INTRODUCTION
For the final project for Information Visualization, I wanted to create a network visualization from a dataset I would create myself. I struggled greatly with the Gephi network visualization lab, due to some ill-timed absences, and wanted to revisit the technology, learn it better, and learn how to construct datasets for network visualizations.
The topic I chose to study was one that has been familiar to me for many years, the Whitney Museum of American Art’s Biennial exhibitions. I have worked at the Whitney for almost six years, and because of the nature of my work in the Research Resources department, I am often researching past Biennial exhibitions, and I have worked on the last three Biennials installed during my time at the Museum, the 2017, 2019, and current 2022 Biennial. Because of the unique structure of the Whitney Biennial, and its longstanding significance to both the Whitney as an institution and the broader art world, I came up with the following research questions I wanted my final project to explore:
- Is the network of exhibited Whitney Biennial artists a very interconnected network?
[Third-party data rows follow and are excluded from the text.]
(* ===== verification/Gc.v ===== *)
(** * Garbage collection and pin leases (rabs-cas/src/gc.rs, pin_leases.rs)

    [Gc] plans, executes, marks and unlinks over the tables of Store.v; [PinLeases]
    scopes the release of a pin and judges whether it still protects.  The last part
    puts both beside the other operations of the store and follows an object
    through any history of them. *)

From stdpp Require Import base gmap list strings sorting relations.
From Stdlib Require Import ZArith Lia.
From S2P Require Import Prelude Bytes Manifest Digest Pack Store.
Import ResultIdentity Store.

Module Gc.

Inductive GcMode := Normal | Emergency.

#[export] Instance GcMode_eq_dec : EqDecision GcMode.
Proof. solve_decision. Defined.

Definition mode_str (m : GcMode) : string :=
  match m with Normal => "normal" | Emergency => "emergency" end.

Inductive PolicyClass :=
  | ProvisionalStaging | CommittedResult | HotDependency | Toolchain | AuthoritativeEvidence.

Inductive ProtectionReason :=
  | PinnedOrReachable | ActiveBuild | Materialization | Transfer | OpenReader
  | EvidenceClass | AwaitingReconciliation | RetainedByPolicy | BudgetTruncated.

Record ActiveProtections := {
  active_builds : gset text;
  materializations : gset text;
  transfers : gset text;
  open_readers : gset text;
}.

Record ObjectPolicy := { policy_class : PolicyClass; last_use_seq : Z (* u64 *) }.

Record GcWorld := {
  protections : ActiveProtections;
  policies : gmap text ObjectPolicy;
  reconciliation_complete : bool;
  reclaim_budget : nat; (* usize *)
}.

(** Object key and store path. *)
Abbreviation LocationRef := (text * text)%type.

Record GcPlan := {
  mode : GcMode;
  reclaim : list LocationRef;
  protected : list (LocationRef * ProtectionReason);
  truncated : bool;
  seq : Z; (* u64 *)
}.

Record GcExecutionReceipt := {
  planned : nat;
  reclaimed : list LocationRef;
  skipped : list LocationRef;
}.

Definition default_policy : ObjectPolicy :=
  {| policy_class := CommittedResult; last_use_seq := 0 |}.

Definition eviction_layer (c : PolicyClass) : Z :=
  match c with
  | ProvisionalStaging => 0
  | CommittedResult => 1
  | HotDependency => 2
  | Toolchain => 3
  | AuthoritativeEvidence => 4
  end.

Definition protection_for (preserved : gset text) (world : GcWorld) (m : GcMode)
    (object_key : text) (policy : ObjectPolicy) : option ProtectionReason :=
  if bool_decide (object_key ∈ preserved) then Some PinnedOrReachable
  else if bool_decide (object_key ∈ active_builds (protections world)) then Some ActiveBuild
  else if bool_decide (object_key ∈ materializations (protections world)) then Some Materialization
  else if bool_decide (object_key ∈ transfers (protections world)) then Some Transfer
  else if bool_decide (object_key ∈ open_readers (protections world)) then Some OpenReader
  else
    match policy_class policy with
    | AuthoritativeEvidence => Some EvidenceClass
    | ProvisionalStaging =>
        if negb (reconciliation_complete world) then Some AwaitingReconciliation else None
    | HotDependency | Toolchain =>
        if bool_decide (m = Normal) then Some RetainedByPolicy else None
    | CommittedResult => None
    end.

Definition preserved_set (snapshot : GcSnapshot) : gset text :=
  list_to_set (pinned_roots snapshot ++ reachable_from_pins snapshot).

Definition policy_of (world : GcWorld) (object_key : text) : ObjectPolicy :=
  default default_policy (policies world !! object_key).

(** The loop over the scan: protected locations and candidates, in scan order. *)
Fixpoint judge (preserved : gset text) (world : GcWorld) (m : GcMode)
    (scan : list LocationRef)
    : list (LocationRef * ProtectionReason) * list (LocationRef * ObjectPolicy) :=
  match scan with
  | [] => ([], [])
  | l :: scan =>
      let (ps, cs) := judge preserved world m scan in
      let policy := policy_of world (fst l) in
      match protection_for preserved world m (fst l) policy with
      | Some reason => ((l, reason) :: ps, cs)
      | None => (ps, (l, policy) :: cs)
      end
  end.

(** The order of eviction: layer, last use, location. *)
Definition candidate_leb (a b : LocationRef * ObjectPolicy) : bool :=
  let la := eviction_layer (policy_class (snd a)) in
  let lb := eviction_layer (policy_class (snd b)) in
  if la <? lb then true
  else if lb <? la then false
  else if last_use_seq (snd a) <? last_use_seq (snd b) then true
  else if last_use_seq (snd b) <? last_use_seq (snd a) then false
  else pair_leb (fst a) (fst b).

Definition plan_gc (world : GcWorld) (m : GcMode) (n : Z) : db GcPlan :=
  snapshot ← gc_snapshot n;
  scan ← reconciliation_scan;
  let '(ps, cs) := judge (preserved_set snapshot) world m (fst <$> scan) in
  let candidates := fst <$> sort_by candidate_leb cs in
  mret {| mode := m;
          reclaim := take (reclaim_budget world) candidates;
          protected := ps ++ ((fun l => (l, BudgetTruncated))
                                <$> drop (reclaim_budget world) candidates);
          truncated := Nat.ltb (reclaim_budget world) (length candidates);
          seq := n |}.

Fixpoint reclaim_all (ls : list LocationRef) : db (list LocationRef * list LocationRef) :=
  match ls with
  | [] => mret ([], [])
  | l :: ls =>
      removed ← remove_location_by_key (fst l) (snd l);
      r ← reclaim_all ls;
      mret (if removed : bool then (l :: fst r, snd r) else (fst r, l :: snd r))
  end.

Definition execute_gc (plan : GcPlan) : db GcExecutionReceipt :=
  r ← reclaim_all (reclaim plan);
  _ ← record_gc_receipt
        {| receipt_seq := seq plan; receipt_mode := mode_str (mode plan);
           receipt_planned := Z.of_nat (length (reclaim plan));
           receipt_reclaimed := Z.of_nat (length (fst r));
           receipt_skipped := Z.of_nat (length (snd r));
           receipt_truncated := truncated plan |};
  mret {| planned := length (reclaim plan); reclaimed := fst r; skipped := snd r |}.

Record UnlinkReceipt := {
  unlinked : list LocationRef;
  rescued : list (LocationRef * ProtectionReason);
}.

Fixpoint mark_each (ls : list LocationRef) (marked grace : Z) : db unit :=
  match ls with
  | [] => mret tt
  | l :: ls => _ ← add_gc_tombstone (fst l) (snd l) marked grace; mark_each ls marked grace
  end.

Definition mark_plan (plan : GcPlan) (grace_windows : Z) : db nat :=
  _ ← mark_each (reclaim plan) (seq plan) (sat_add 64 (seq plan) grace_windows);
  mret (length (reclaim plan)).

Fixpoint unlink_each (preserved : gset text) (world : GcWorld) (m : GcMode)
    (due : list LocationRef) : db UnlinkReceipt :=
  match due with
  | [] => mret {| unlinked := []; rescued := [] |}
  | l :: due =>
      match protection_for preserved world m (fst l) (policy_of world (fst l)) with
      | Some reason =>
          _ ← remove_gc_tombstone (fst l) (snd l);
          r ← unlink_each preserved world m due;
          mret {| unlinked := unlinked r; rescued := (l, reason) :: rescued r |}
      | None =>
          _ ← remove_location_by_key (fst l) (snd l);
          _ ← remove_gc_tombstone (fst l) (snd l);
          r ← unlink_each preserved world m due;
          mret {| unlinked := l :: unlinked r; rescued := rescued r |}
      end
  end.

Definition unlink_due (world : GcWorld) (m : GcMode) (now_seq : Z) : db UnlinkReceipt :=
  due ← due_gc_tombstones now_seq;
  match due with
  | [] => mret {| unlinked := []; rescued := [] |}
  | _ =>
      snapshot ← gc_snapshot now_seq;
      unlink_each (preserved_set snapshot) world m (fst <$> due)
  end.

(** ** What may be collected *)

Definition in_use (world : GcWorld) (k : text) : Prop :=
  k ∈ active_builds (protections world) \/ k ∈ materializations (protections world)
  \/ k ∈ transfers (protections world) \/ k ∈ open_readers (protections world).

Definition evictable (world : GcWorld) (m : GcMode) (k : text) : Prop :=
  match policy_class (policy_of world k) with
  | AuthoritativeEvidence => False
  | ProvisionalStaging => reconciliation_complete world = true
  | HotDependency | Toolchain => m = Emergency
  | CommittedResult => True
  end.

(** Nothing pinned reaches the object, nobody uses it, and its class may go. *)
Definition collectable (s : store) (world : GcWorld) (m : GcMode) (k : text) : Prop :=
  ~ preserved s k /\ ~ in_use world k /\ evictable world m k.

Lemma protection_for_None P s world m k :
  (forall k, k ∈ P <-> preserved s k) ->
  protection_for P world m k (policy_of world k) = None <-> collectable s world m k.
Proof.
  intros HP. unfold protection_for, collectable, in_use, evictable. rewrite <- HP.
  do 5 (case_bool_decide; [split; [done|tauto]|]).
  destruct (policy_class (policy_of world k)).
  - destruct (reconciliation_complete world); cbn; naive_solver.
  - tauto.
  - destruct m; cbn; naive_solver.
  - destruct m; cbn; naive_solver.
  - naive_solver.
Qed.

Lemma preserved_set_spec n s :
  match gc_snapshot n s with
  | (Ok snap, s') => (exists runs, s' = with_gc_runs runs s)
      /\ forall k, k ∈ preserved_set snap <-> preserved s k
  | (Err _, s') => s' = s
  end.
Proof.
  pose proof (gc_snapshot_ok n s) as H. destruct (gc_snapshot n s) as [[snap|e] s']; [|tauto].
  destruct H as (_ & Hs & Hr & Hp). split; [done|]. intros k. unfold preserved_set.
  rewrite elem_of_list_to_set, elem_of_app, Hr. naive_solver.
Qed.

Lemma judge_spec P world m scan :
  let '(ps, cs) := judge P world m scan in
  ps.*1 ++ cs.*1 ≡ₚ scan
  /\ Forall (fun p => protection_for P world m (fst (fst p)) (policy_of world (fst (fst p)))
                      = Some (snd p)) ps
  /\ Forall (fun x => protection_for P world m (fst (fst x)) (policy_of world (fst (fst x))) = None
                      /\ snd x = policy_of world (fst (fst x))) cs.
Proof.
  induction scan as [|l scan IH]; cbn [judge]; [done|].
  destruct (judge P world m scan) as [ps cs]. destruct IH as (Hp & H1 & H2).
  destruct (protection_for P world m (fst l) _) as [reason|] eqn:Hr; cbn.
  - split_and!; [by rewrite Hp|by constructor|done].
  - split_and!; [|done|by constructor]. rewrite <- Hp. by rewrite Permutation_middle.
Qed.

Lemma candidate_leb_trans a b d :
  candidate_leb a b = true -> candidate_leb b d = true -> candidate_leb a d = true.
Proof.
  unfold candidate_leb. pose proof (pair_leb_trans (fst a) (fst b) (fst d)).
  repeat match goal with |- context [?x <? ?y] => destruct (Z.ltb_spec x y) end;
    auto; try done; lia.
Qed.

Lemma candidate_leb_total a b : candidate_leb a b = false -> candidate_leb b a = true.
Proof.
  unfold candidate_leb. pose proof (pair_leb_total (fst a) (fst b)).
  repeat match goal with |- context [?x <? ?y] => destruct (Z.ltb_spec x y) end;
    auto; try done; lia.
Qed.

(** [l] is evicted no later than [l']. *)
Definition evicted_before (world : GcWorld) (l l' : LocationRef) : Prop :=
  candidate_leb (l, policy_of world (fst l)) (l', policy_of world (fst l')) = true.

(** What the candidates of the plan are, in their order. *)
Lemma candidates_spec P world m scan :
  let cs := (judge P world m scan).2 in
  let sorted := fst <$> sort_by candidate_leb cs in
  sorted ≡ₚ cs.*1 /\ StronglySorted (evicted_before world) sorted.
Proof.
  intros cs sorted. split; [unfold sorted; by rewrite sort_by_perm|].
  pose proof (judge_spec P world m scan) as Hj. subst cs sorted.
  destruct (judge P world m scan) as [ps cs]. destruct Hj as (_ & _ & Hcs). cbn [snd].
  rewrite <- (sort_by_perm candidate_leb cs) in Hcs.
  pose proof (sort_by_sorted _ candidate_leb_trans candidate_leb_total cs) as Hs.
  induction Hs as [|x l Hs IH Hall]; cbn; constructor.
  - apply IH. by apply Forall_cons_1 in Hcs as [_ ?].
  - apply Forall_cons_1 in Hcs as [[_ Hx] Hcs].
    apply Forall_fmap. rewrite Forall_forall in Hall, Hcs |- *. intros y Hy.
    cbn. unfold evicted_before. specialize (Hall y Hy). destruct (Hcs y Hy) as [_ Hy'].
    destruct x, y; cbn in *. by subst.
Qed.

(** A plan that judges the locations of the store safely, completely and in order. *)
Record judged (world : GcWorld) (m : GcMode) (s : store) (plan : GcPlan) : Prop := {
  judged_once : reclaim plan ++ (protected plan).*1 ≡ₚ (map_to_list (locations s)).*1;
  judged_safe : forall l, l ∈ reclaim plan -> collectable s world m (fst l);
  judged_spared : forall l r, (l, r) ∈ protected plan -> collectable s world m (fst l) ->
    r = BudgetTruncated /\ length (reclaim plan) = reclaim_budget world
    /\ truncated plan = true /\ forall l', l' ∈ reclaim plan -> evicted_before world l' l;
  judged_budget : (length (reclaim plan) <= reclaim_budget world)%nat;
  judged_order : StronglySorted (evicted_before world) (reclaim plan);
}.

Lemma plan_gc_judged world m n s :
  match plan_gc world m n s with
  | (Err _, s') => s' = s
  | (Ok plan, s') => (exists runs, s' = with_gc_runs runs s) /\ judged world m s plan
  end.
Proof.
  unfold plan_gc. unmonad. pose proof (preserved_set_spec n s) as Hsnap.
  destruct (gc_snapshot n s) as [[snap|e] s1]; [|done]. destruct Hsnap as [[runs ->] HP].
  unfold reconciliation_scan. cbn [locations with_gc_runs].
  set (scan := fst <$> sort_by _ (map_to_list (locations s))).
  assert (scan ≡ₚ (map_to_list (locations s)).*1) as Hscan
    by (unfold scan; by rewrite sort_by_perm).
  pose proof (judge_spec (preserved_set snap) world m scan) as Hj.
  pose proof (candidates_spec (preserved_set snap) world m scan) as Hc.
  destruct (judge (preserved_set snap) world m scan) as [ps cs]. cbn [snd] in Hc.
  destruct Hj as (Hperm & Hps & Hcs), Hc as [Hsp Hss].
  set (sorted := fst <$> sort_by candidate_leb cs) in *.
  rewrite <- (take_drop (reclaim_budget world) sorted) in Hss.
  apply StronglySorted_app in Hss as (Hbetween & Hst & _).
  assert (forall l, l ∈ sorted -> collectable s world m (fst l)) as Hcol.
  { intros l Hl. rewrite Hsp in Hl. apply list_elem_of_fmap in Hl as (x & -> & Hx).
    rewrite Forall_forall in Hcs. destruct (Hcs x Hx) as [Hn _].
    by apply (protection_for_None (preserved_set snap)). }
  split; [by eexists|]. split; cbn [reclaim protected truncated].
  - assert (forall xs : list LocationRef, ((fun l => (l, BudgetTruncated)) <$> xs).*1 = xs) as Hfst
      by (induction xs; cbn; congruence).
    rewrite fmap_app, Hfst, <- Hscan, <- Hperm, <- Hsp.
    rewrite <- (take_drop (reclaim_budget world) sorted) at 3.
    by rewrite !app_assoc, (Permutation_app_comm (take _ _)).
  - intros l Hl. apply Hcol. rewrite <- (take_drop (reclaim_budget world) sorted). set_solver.
  - intros l r [Hl|Hl]%elem_of_app Hcoll.
    + rewrite Forall_forall in Hps. specialize (Hps _ Hl). cbn in Hps.
      apply (protection_for_None (preserved_set snap)) in Hcoll; [|done]. congruence.
    + apply list_elem_of_fmap in Hl as (l0 & [= -> ->] & Hl).
      assert (reclaim_budget world < length sorted)%nat.
      { destruct (decide (length sorted <= reclaim_budget world)%nat) as [Hle|]; [|lia].
        rewrite drop_ge in Hl by done. by apply elem_of_nil in Hl. }
      split_and!; [done|rewrite length_take; lia|by apply Nat.ltb_lt|].
      intros l' Hl'. by apply Hbetween.
  - rewrite length_take. lia.
  - done.
Qed.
- Has the interconnectedness of the Whitney Museum’s network of Biennial artists changed significantly since the Museum’s move to its current downtown location in the Meatpacking District?
The first question came about because in my research of past Biennials, I often run across the same name multiple times, and sometimes even run across names of artists that have exhibited in recent Biennials. But alongside that, the Biennials also introduce me to a wealth of new emerging or previously unrecognized artists, which I feel is at the core of the Biennial’s goals. Because of these warring experiences, I wasn’t sure if the resulting network would be richly connected, or if it would be more sparsely connected and far flung.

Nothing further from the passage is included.